___ AVAILABLE DATA ___

(** Validation always ends; see [build_registry_index_exact]. *)
Lemma validate_registry_graph_spec artifacts collections :
  match validate_registry_graph artifacts collections with
  | None => False
  | Some (Err _) => ¬ consistent_registry artifacts collections
  | Some (Ok indexed) =>
      consistent_registry artifacts collections
      ∧ ∃ placements, Forall2 (placed collections) artifacts placements
                      ∧ indexed = sorted index_key placements
  end.
Proof.
  unfold validate_registry_graph. cbv zeta.
  pose proof (map_artifacts_spec artifacts [] ltac:(constructor)) as Hma.
  destruct (map_artifacts artifacts []) as [artifact_map|]; [|by intros []]. destruct Hma as [Hid ->].
  cbn [app] in *. change (dkeys (@nil (ArtifactIdentity * IndexArtifact)) ++ map ia_identity artifacts)
    with (map ia_identity artifacts) in Hid.
  pose proof (dependencies_spec artifacts Hid) as Hd.
  destruct (dependency_edges _ _) as [edges|ds].
  2: { intros [_ Hreq _ _ _ _ _]. apply Hd. intros a Ha. apply Forall_forall. intros s Hs.
       apply available_answers; eauto. }
  destruct Hd as [Hav Hcyc].
  assert (∀ a s, a ∈ artifacts → s ∈ ia_requires a → ∃ b, b ∈ artifacts ∧ answers s b) as Hreq.
  { intros a s Ha Hs. apply available_answers; [done|]. specialize (Hav a Ha).
    rewrite Forall_forall in Hav. auto. }
  destruct (visit_dependencies _ _ _ _) as [[seen|ds]|]; [|destruct Hcyc as [i Hi]; intros []; naive_solver|done].
  pose proof (map_collections_spec collections [] ltac:(constructor)) as Hmc.
  destruct (map_collections collections []) as [collection_map|]; [|by intros []]. destruct Hmc as [Hn ->].
  cbn [app] in *. change (dkeys (@nil (string * CollectionManifest)) ++ map cm_name collections)
    with (map cm_name collections) in Hn.
  rewrite !keyed_keys.
  pose proof (collect_memberships_spec (map (λ c, (cm_name c, c)) collections)
    (map (λ a, (ia_identity a, a)) artifacts) (length (map (λ c, (cm_name c, c)) collections) + 1)
    (sorted id (map cm_name collections)) [] (map (λ i, (i, [])) (map ia_identity artifacts))
    ltac:(lia) ltac:(done)) as Hw.
  pose proof (all_good artifacts collections Hid Hn) as Hgood.
  destruct (collect_memberships _ _ _ _ _ _) as [[memberships|ds]|]; [| |done].
  2: { destruct Hw as (x & Hx & Hg). intros [_ _ _ _ Hm Hne Hcy]. apply Hg.
       pose proof (proj2 Hgood (conj Hm (conj Hne Hcy))) as Hall. rewrite Forall_forall in Hall.
       apply Hall. by apply elem_of_sorted in Hx. }
  destruct Hw as [Hall H2].
  assert (Forall (good (map (λ c, (cm_name c, c)) collections) (map (λ a, (ia_identity a, a)) artifacts))
            (map cm_name collections)) as Hall'.
  { rewrite Forall_forall in *. intros x Hx. apply Hall. by apply elem_of_sorted. }
  apply Hgood in Hall' as (Hm & Hne & Hcy). split; [by split|].
  eexists. split; [|done]. rewrite Forall2_fmap_r. apply Forall_Forall2_diag, Forall_forall. intros a Ha.
  eexists. split; [done|].
  assert (ia_identity a ∈ dkeys memberships) as Hk.
  { rewrite (Forall2_keys _ _ _ H2). unfold dkeys. rewrite <-list_fmap_compose. apply list_elem_of_fmap.
    exists (ia_identity a). split; [done|]. by apply list_elem_of_fmap_2. }
  apply dget_is_Some in Hk as [inside Hk]. rewrite Hk. cbn [default from_option id].
  destruct (dget_Forall2 _ _ _ _ _ H2 Hk) as (had & Hhad & new & Hnew & Hsub & Hin). cbn in *.
  assert (had = []) as ->.
  { apply dget_elem_of, list_elem_of_fmap in Hhad as (? & [= _ ->] & _). done. }
  subst inside. cbn [app]. pose proof (sorted_perm id new) as Hp. split_and!.
  - rewrite Hp. eapply sublist_NoDup; [|exact Hsub]. by rewrite sorted_perm.
  - apply sorted_sorted.
  - intros n. rewrite elem_of_sorted, Hin, elem_of_sorted, contains_reaches by done. done.
Qed.

(** * Validating again *)

Lemma with_collections_twice a l k : with_collections (with_collections a l) k = with_collections a k.
Proof. done. Qed.

Lemma placements_elem collections artifacts placements b :
  Forall2 (placed collections) artifacts placements → b ∈ placements →
  ∃ a inside, a ∈ artifacts ∧ b = with_collections a inside.
Proof.
  intros H2 [i Hi]%list_elem_of_lookup. destruct (Forall2_lookup_r _ _ _ _ _ H2 Hi) as (a & Ha & inside & -> & _).
  eauto using list_elem_of_lookup_2.
Qed.
Lemma elem_placements collections artifacts placements a :
  Forall2 (placed collections) artifacts placements → a ∈ artifacts →
  ∃ inside, with_collections a inside ∈ placements.
Proof.
  intros H2 [i Hi]%list_elem_of_lookup. destruct (Forall2_lookup_l _ _ _ _ _ H2 Hi) as (b & Hb & inside & -> & _).
  eauto using list_elem_of_lookup_2.
Qed.

Lemma reaches_perm cs ds n i : cs ≡ₚ ds → reaches cs n i ↔ reaches ds n i.
Proof.
  intros Hp. assert (∀ c, c ∈ cs ↔ c ∈ ds) as Hin by (intros c; by rewrite Hp).
  assert (∀ x y, rtc (holds_collection cs) x y ↔ rtc (holds_collection ds) x y) as Hr.
  { intros x y. split; (eapply (rtc_congruence id)); intros ? ? (c & ? & ?); exists c; by rewrite Hin in *. }
  split; intros (c & ? & ? & ?); exists c; (split_and!; [by apply Hin|by apply Hr|done]).
Qed.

___

■ TASK STATEMENT:
The material above is to be transcribed in full, exactly as it appears.

■ ANSWER TO THIS PROBLEM:
(** Validation always ends; see [build_registry_index_exact]. *)
Lemma validate_registry_graph_spec artifacts collections :
  match validate_registry_graph artifacts collections with
  | None => False
  | Some (Err _) => ¬ consistent_registry artifacts collections
  | Some (Ok indexed) =>
      consistent_registry artifacts collections
      ∧ ∃ placements, Forall2 (placed collections) artifacts placements
                      ∧ indexed = sorted index_key placements
  end.
Proof.
  unfold validate_registry_graph. cbv zeta.
  pose proof (map_artifacts_spec artifacts [] ltac:(constructor)) as Hma.
  destruct (map_artifacts artifacts []) as [artifact_map|]; [|by intros []]. destruct Hma as [Hid ->].
  cbn [app] in *. change (dkeys (@nil (ArtifactIdentity * IndexArtifact)) ++ map ia_identity artifacts)
    with (map ia_identity artifacts) in Hid.
  pose proof (dependencies_spec artifacts Hid) as Hd.
  destruct (dependency_edges _ _) as [edges|ds].
  2: { intros [_ Hreq _ _ _ _ _]. apply Hd. intros a Ha. apply Forall_forall. intros s Hs.
       apply available_answers; eauto. }
  destruct Hd as [Hav Hcyc].
  assert (∀ a s, a ∈ artifacts → s ∈ ia_requires a → ∃ b, b ∈ artifacts ∧ answers s b) as Hreq.
  { intros a s Ha Hs. apply available_answers; [done|]. specialize (Hav a Ha).
    rewrite Forall_forall in Hav. auto. }
  destruct (visit_dependencies _ _ _ _) as [[seen|ds]|]; [|destruct Hcyc as [i Hi]; intros []; naive_solver|done].
  pose proof (map_collections_spec collections [] ltac:(constructor)) as Hmc.
  destruct (map_collections collections []) as [collection_map|]; [|by intros []]. destruct Hmc as [Hn ->].
  cbn [app] in *. change (dkeys (@nil (string * CollectionManifest)) ++ map cm_name collections)
    with (map cm_name collections) in Hn.
  rewrite !keyed_keys.
  pose proof (collect_memberships_spec (map (λ c, (cm_name c, c)) collections)
    (map (λ a, (ia_identity a, a)) artifacts) (length (map (λ c, (cm_name c, c)) collections) + 1)
    (sorted id (map cm_name collections)) [] (map (λ i, (i, [])) (map ia_identity artifacts))
    ltac:(lia) ltac:(done)) as Hw.
  pose proof (all_good artifacts collections Hid Hn) as Hgood.
  destruct (collect_memberships _ _ _ _ _ _) as [[memberships|ds]|]; [| |done].
  2: { destruct Hw as (x & Hx & Hg). intros [_ _ _ _ Hm Hne Hcy]. apply Hg.
       pose proof (proj2 Hgood (conj Hm (conj Hne Hcy))) as Hall. rewrite Forall_forall in Hall.
       apply Hall. by apply elem_of_sorted in Hx. }
  destruct Hw as [Hall H2].
  assert (Forall (good (map (λ c, (cm_name c, c)) collections) (map (λ a, (ia_identity a, a)) artifacts))
            (map cm_name collections)) as Hall'.
  { rewrite Forall_forall in *. intros x Hx. apply Hall. by apply elem_of_sorted. }
  apply Hgood in Hall' as (Hm & Hne & Hcy). split; [by split|].
  eexists. split; [|done]. rewrite Forall2_fmap_r. apply Forall_Forall2_diag, Forall_forall. intros a Ha.
  eexists. split; [done|].
  assert (ia_identity a ∈ dkeys memberships) as Hk.
  { rewrite (Forall2_keys _ _ _ H2). unfold dkeys. rewrite <-list_fmap_compose. apply list_elem_of_fmap.
    exists (ia_identity a). split; [done|]. by apply list_elem_of_fmap_2. }
  apply dget_is_Some in Hk as [inside Hk]. rewrite Hk. cbn [default from_option id].
  destruct (dget_Forall2 _ _ _ _ _ H2 Hk) as (had & Hhad & new & Hnew & Hsub & Hin). cbn in *.
  assert (had = []) as ->.
  { apply dget_elem_of, list_elem_of_fmap in Hhad as (? & [= _ ->] & _). done. }
  subst inside. cbn [app]. pose proof (sorted_perm id new) as Hp. split_and!.
  - rewrite Hp. eapply sublist_NoDup; [|exact Hsub]. by rewrite sorted_perm.
  - apply sorted_sorted.
  - intros n. rewrite elem_of_sorted, Hin, elem_of_sorted, contains_reaches by done. done.
Qed.

(** * Validating again *)

Lemma with_collections_twice a l k : with_collections (with_collections a l) k = with_collections a k.
Proof. done. Qed.

Lemma placements_elem collections artifacts placements b :
  Forall2 (placed collections) artifacts placements → b ∈ placements →
  ∃ a inside, a ∈ artifacts ∧ b = with_collections a inside.
Proof.
  intros H2 [i Hi]%list_elem_of_lookup. destruct (Forall2_lookup_r _ _ _ _ _ H2 Hi) as (a & Ha & inside & -> & _).
  eauto using list_elem_of_lookup_2.
Qed.
Lemma elem_placements collections artifacts placements a :
  Forall2 (placed collections) artifacts placements → a ∈ artifacts →
  ∃ inside, with_collections a inside ∈ placements.
Proof.
  intros H2 [i Hi]%list_elem_of_lookup. destruct (Forall2_lookup_l _ _ _ _ _ H2 Hi) as (b & Hb & inside & -> & _).
  eauto using list_elem_of_lookup_2.
Qed.

Lemma reaches_perm cs ds n i : cs ≡ₚ ds → reaches cs n i ↔ reaches ds n i.
Proof.
  intros Hp. assert (∀ c, c ∈ cs ↔ c ∈ ds) as Hin by (intros c; by rewrite Hp).
  assert (∀ x y, rtc (holds_collection cs) x y ↔ rtc (holds_collection ds) x y) as Hr.
  { intros x y. split; (eapply (rtc_congruence id)); intros ? ? (c & ? & ?); exists c; by rewrite Hin in *. }
  split; intros (c & ? & ? & ?); exists c; (split_and!; [by apply Hin|by apply Hr|done]).
Qed.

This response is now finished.